L’ensemble de l’espace a été tapissé de 60 000 photos d’hommes, de femmes et d’images de forêts. Une vingtaine de moniteurs parsemés dans la salle diffusent des films de l’artiste où les jeunes acteurs absorbés par cet environnement forestier semblent emportés dans une méditation silencieuse sur la paix. Une musique enchanteresse accentue la densité de cet univers très propice aux voyage intemporel dont on ne ressort pas indemne.

Un stationnement un peu plus prolongé permet de mieux apprécier l’invitation des elfes urbains qu’a mandatés Yang Fudonga  pour nous détourner de nos préoccupations quotidiennes.
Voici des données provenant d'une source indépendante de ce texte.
(** At a tracer constructed with [start_clocks=True]: [exit] at the root. *)
Lemma exit_failures_witness :
  (Cursor.above cursor_started <> [] -> clocked (Node.data (Cursor.focus cursor_started)))
  /\ (~ clocked (Node.data (Cursor.focus cursor_started)) ->
      BKZTreeTracer.exit env_plain tracer_started = Raise KeyError)
  /\ (clocked (Node.data (Cursor.focus cursor_started)) ->
      (Node.label (Cursor.focus cursor_started) = LStr "enumeration" ->
       BKZTreeTracer.e_full env_plain = true ->
       BKZTreeTracer.e_enum_nodes env_plain = None ->
       BKZTreeTracer.exit env_plain tracer_started = Raise KeyError)
      /\ (forall z, Node.label (Cursor.focus cursor_started) = LInt z ->
            BKZTreeTracer.exit env_plain tracer_started = Raise TypeError)
      /\ (Node.label (Cursor.focus cursor_started) = LStr ""
          \/ Node.label (Cursor.focus cursor_started) = LTuple [] ->
          BKZTreeTracer.exit env_plain tracer_started = Raise IndexError)
      /\ (forall e, is_tour (Node.label (Cursor.focus cursor_started)) = true ->
            BKZTreeTracer.verbosity tracer_started <> 0 ->
            BKZTreeTracer.e_report env_plain = Some e ->
            BKZTreeTracer.exit env_plain tracer_started = Raise e)
      /\ ((Node.label (Cursor.focus cursor_started) = LStr "enumeration" ->
           BKZTreeTracer.e_full env_plain = true ->
           BKZTreeTracer.e_enum_nodes env_plain <> None) ->
          (forall z, Node.label (Cursor.focus cursor_started) <> LInt z) ->
          Node.label (Cursor.focus cursor_started) <> LStr "" ->
          Node.label (Cursor.focus cursor_started) <> LTuple [] ->
          (is_tour (Node.label (Cursor.focus cursor_started)) = true ->
           BKZTreeTracer.verbosity tracer_started <> 0 ->
           BKZTreeTracer.e_report env_plain = None) ->
          exists self', BKZTreeTracer.exit env_plain tracer_started = Ok self'))
  /\ (forall verb root_label self0,
        BKZTreeTracer.__init__ verb root_label None = Ok self0 ->
        BKZTreeTracer.exit env_plain self0 = Raise KeyError).
Proof.
  apply (exit_failures env_plain tracer_started cursor_started).
  - apply (reach_init 0 (LStr "bkz") (Some (PInt 1, PInt 2))). reflexivity.
  - reflexivity.
Defined.






Lemma exit_enumeration_eval env d d' :
  enum_data d ->
  BKZTreeTracer.exit_enumeration env d = Ok d' ->
  if BKZTreeTracer.e_full env then
    exists nodes e,
      BKZTreeTracer.e_enum_nodes env = Some nodes
      /\ od_get "#enum" d' = Some (VStat e)
      /\ Statistic._repr e = "sum"
      /\ val (Statistic.sum e)
         = (val nodes + val (Statistic.sum (stat_or_empty (od_get "#enum" d))))%Qc
      /\ Statistic._ctr e = 1 + Statistic._ctr (stat_or_empty (od_get "#enum" d))
      /\ match BKZTreeTracer.e_probability env with
         | Some p =>
             exists q,
               od_get "%" d' = Some (VStat q)
               /\ Statistic._repr q = "avg"
               /\ val (Statistic.sum q)
                  = (val p + val (Statistic.sum (stat_or_empty (od_get "%" d))))%Qc
               /\ Statistic._ctr q
                  = 1 + Statistic._ctr (stat_or_empty (od_get "%" d))
         | None => od_get "%" d' = od_get "%" d
         end
  else d' = d.
Proof.
  intros [He Hp]. unfold BKZTreeTracer.exit_enumeration.
  destruct (BKZTreeTracer.e_full env); [|intros [= <-]; reflexivity].
  destruct (BKZTreeTracer.e_enum_nodes env) as [n|]; [|discriminate].
  destruct (plus_entry_ok "sum" n _ He) as (e & Ee & Re & Se & Ce).
  unfold od_get_default. rewrite Ee. simpl.
  assert (Hsum : val (Statistic.sum e)
                 = (val n + val (Statistic.sum (stat_or_empty (od_get "#enum" d))))%Qc).
  { unfold Statistic.sum. rewrite Se. apply val_add. }
  destruct (BKZTreeTracer.e_probability env) as [p|].
  - rewrite od_get_set_ne by discriminate.
    destruct (plus_entry_ok "avg" p _ Hp) as (q & Eq & Rq & Sq & Cq).
    rewrite Eq. simpl. intros [= <-]. exists n, e. split; [reflexivity|].
    split; [rewrite od_get_set_ne by discriminate; apply od_get_set_eq|].
    split; [exact Re|]. split; [exact Hsum|]. split; [exact Ce|].
    exists q. split; [apply od_get_set_eq|]. split; [exact Rq|].
    split; [|exact Cq]. unfold Statistic.sum. rewrite Sq. apply val_add.
  - intros [= <-]. exists n, e. split; [reflexivity|].
    split; [apply od_get_set_eq|]. split; [exact Re|]. split; [exact Hsum|].
    split; [exact Ce|]. rewrite od_get_set_ne by discriminate. reflexivity.
Qed.

(** X22.  What [exit] of a BKZTreeTracer records at the node it leaves,
    besides the clocks.  At a node whose label is the string
    "enumeration", unless [full] is false: "#enum" becomes a Statistic
    of mode "sum" that holds one observation more, the node count, so
    that its sum is more by the node count; and if a [probability] is
    given "%" becomes a Statistic of mode "avg" that holds it as one
    observation more, while without one "%" is left alone.  At a node
    whose label is a tuple with first component "tour" (a node labelled
    by the string "tour" is none): "r_0" and "/" are replaced by new
    Statistics of mode "min" of the two values read from the instance.
    Nothing else is changed: a node that is no enumeration keeps "#enum"
    and "%", one that is no tour keeps "r_0" and "/", and every other
    entry but the two accumulators is as it was. *)
Theorem exit_records (env : BKZTreeTracer.exit_env) (self self' : BKZTreeTracer.t)
    (c : Cursor.t) :
  reachable self ->
  BKZTreeTracer.current self = BKZTreeTracer.At c ->
  BKZTreeTracer.exit env self = Ok self' ->
  exists d,
    BKZTreeTracer.current self'
    = match Cursor.parent (Cursor.set_data d c) with
      | Some p => BKZTreeTracer.At p
      | None => BKZTreeTracer.Off (Cursor.focus (Cursor.set_data d c))
      end
    /\ (if label_eqb (Node.label (Cursor.focus c)) (LStr "enumeration")
           && BKZTreeTracer.e_full env
        then
          exists nodes e,
            BKZTreeTracer.e_enum_nodes env = Some nodes
            /\ od_get "#enum" d = Some (VStat e)
            /\ Statistic._repr e = "sum"
            /\ val (Statistic.sum e)
               = (val nodes
                  + val (Statistic.sum
                           (stat_or_empty
                              (od_get "#enum" (Node.data (Cursor.focus c))))))%Qc
            /\ Statistic._ctr e
               = 1 + Statistic._ctr
                       (stat_or_empty
                          (od_get "#enum" (Node.data (Cursor.focus c))))
            /\ match BKZTreeTracer.e_probability env with
               | Some p =>
                   exists q,
                     od_get "%" d = Some (VStat q)
                     /\ Statistic._repr q = "avg"
                     /\ val (Statistic.sum q)
                        = (val p
                           + val (Statistic.sum
                                    (stat_or_empty
                                       (od_get "%" (Node.data (Cursor.focus c))))))%Qc
                     /\ Statistic._ctr q
                        = 1 + Statistic._ctr
                                (stat_or_empty
                                   (od_get "%" (Node.data (Cursor.focus c))))
               | None => od_get "%" d = od_get "%" (Node.data (Cursor.focus c))
               end
        else
          od_get "#enum" d = od_get "#enum" (Node.data (Cursor.focus c))
          /\ od_get "%" d = od_get "%" (Node.data (Cursor.focus c)))
    /\ (if is_tour (Node.label (Cursor.focus c))
        then
          od_get "r_0" d
          = Some (VStat (Statistic.__init__ (BKZTreeTracer.e_r0 env) "min" true))
          /\ od_get "/" d
             = Some (VStat (Statistic.__init__ (BKZTreeTracer.e_slope env)
                              "min" true))
        else
          od_get "r_0" d = od_get "r_0" (Node.data (Cursor.focus c))
          /\ od_get "/" d = od_get "/" (Node.data (Cursor.focus c)))
    /\ forall t,
         t <> "cputime" -> t <> "walltime" -> t <> "#enum" -> t <> "%" ->
         t <> "r_0" -> t <> "/" ->
         od_get t d = od_get t (Node.data (Cursor.focus c)).
Proof.
  intros Hr Hcur He.
  pose proof (reachable_timed self Hr) as Ht. unfold timed_tracer in Ht.
  pose proof (reachable_enum self Hr) as Henum.
  rewrite Hcur in Ht, Henum. simpl in Henum.
  destruct (timed_inv _ (proj1 Ht)) as [Htd _].
  pose proof (proj1 (all_data_inv enum_data _ (proj1 Henum))) as Hed.
  assert (Hcl : clocked (Node.data (Cursor.focus c))).
  { destruct Htd as [Ac Aw].
    destruct (od_get "cputime" (Node.data (Cursor.focus c))) as [[|x|sc]|] eqn:Gc;
      simpl in Ac; try (destruct Ac);
      destruct (od_get "walltime" (Node.data (Cursor.focus c))) as [[|y|sw]|] eqn:Gw;
      simpl in Aw; try (destruct Aw);
      try (exists sc, sw; split; [exact Gc|exact Gw]);
      exfalso; unfold BKZTreeTracer.exit in He; rewrite Hcur in He;
      unfold BKZTreeTracer.exit_clocks, od_getitem in He; rewrite Gc in He;
      simpl in He; try discriminate;
      rewrite od_get_set_ne in He by discriminate; rewrite Gw in He;
      discriminate. }
  destruct Hcl as (sc & sw & Gc & Gw).
  rewrite (exit_eval env self c sc sw Hcur Gc Gw) in He. cbv zeta in He.
  set (d0 := Node.data (Cursor.focus c)) in *.
  set (d1 := od_set "walltime" _ _) in He.
  assert (Hed1 : enum_data d1).
  { unfold d1. repeat (apply enum_data_set; [discriminate|discriminate|]).
    exact Hed. }
  assert (F1 : forall t, t <> "cputime" -> t <> "walltime" ->
                 od_get t d1 = od_get t d0).
  { intros t H1 H2. unfold d1. rewrite !od_get_set_ne by congruence.
    reflexivity. }
  destruct (if label_eqb (Node.label (Cursor.focus c)) (LStr "enumeration")
            then BKZTreeTracer.exit_enumeration env d1 else Ok d1)
    as [d2|] eqn:E2; cbn [bind] in He; [|discriminate].
  destruct (BKZTreeTracer.label_first (Node.label (Cursor.focus c)))
    as [first|] eqn:Ef; cbn [bind] in He; [|discriminate].
  set (d3 := if is_tour (Node.label (Cursor.focus c))
             then BKZTreeTracer.exit_tour env d2 else d2) in *.
  destruct (if negb (BKZTreeTracer.verbosity self =? 0)%Z
               && is_tour (Node.label (Cursor.focus c))
            then _ else _); cbn [bind] in He; [|discriminate].
  injection He as <-. exists d3. split; [reflexivity|].
  assert (F2 : forall t, t <> "#enum" -> t <> "%" -> od_get t d2 = od_get t d1).
  { intros t H1 H2.
    destruct (label_eqb (Node.label (Cursor.focus c)) (LStr "enumeration")).
    - apply (exit_enumeration_frame _ _ _ _ E2 H1 H2).
    - injection E2 as <-. reflexivity. }
  assert (F3 : forall t, t <> "r_0" -> t <> "/" -> od_get t d3 = od_get t d2).
  { intros t H1 H2. unfold d3.
    destruct (is_tour (Node.label (Cursor.focus c))); [|reflexivity].
    apply exit_tour_frame; assumption. }
  split.
  { rewrite !F3 by discriminate.
    destruct (label_eqb (Node.label (Cursor.focus c)) (LStr "enumeration"));
      simpl.
    - pose proof (exit_enumeration_eval env d1 d2 Hed1 E2) as H.
      rewrite !F1 in H by discriminate.
      destruct (BKZTreeTracer.e_full env); [exact H|].
      subst d2. rewrite !F1 by discriminate. split; reflexivity.
    - injection E2 as <-. rewrite !F1 by discriminate. split; reflexivity. }
  split.
  { unfold d3. destruct (is_tour (Node.label (Cursor.focus c))).
    - unfold BKZTreeTracer.exit_tour. split; [|apply od_get_set_eq].
      rewrite od_get_set_ne by discriminate. apply od_get_set_eq.
    - rewrite !F2, !F1 by discriminate. split; reflexivity. }
  intros t H1 H2 H3 H4 H5 H6. rewrite F3, F2, F1 by assumption. reflexivity.
Qed.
La magie de cette forêt peuplée opère pleinement avec le temps et les sentiments diffus d’ennui, d’amour et de mélancolie portés par ces agents oniriques nous gagne progressivement.

A travers son œuvre, l’artiste utilise le silence méditatif de la jeunesse chinoise pour dire l’indicible de cette société encore très mystérieuse pour les Français mais peut-être aussi pour ses propres habitants. Le rapport à l’environnement axe fondateur de la pensée chinoise reste le seul repère auquel l’œuvre de l’artiste ne cesse de se confronter. Un travail de maître qui procure une émotion proche de la nature elle même.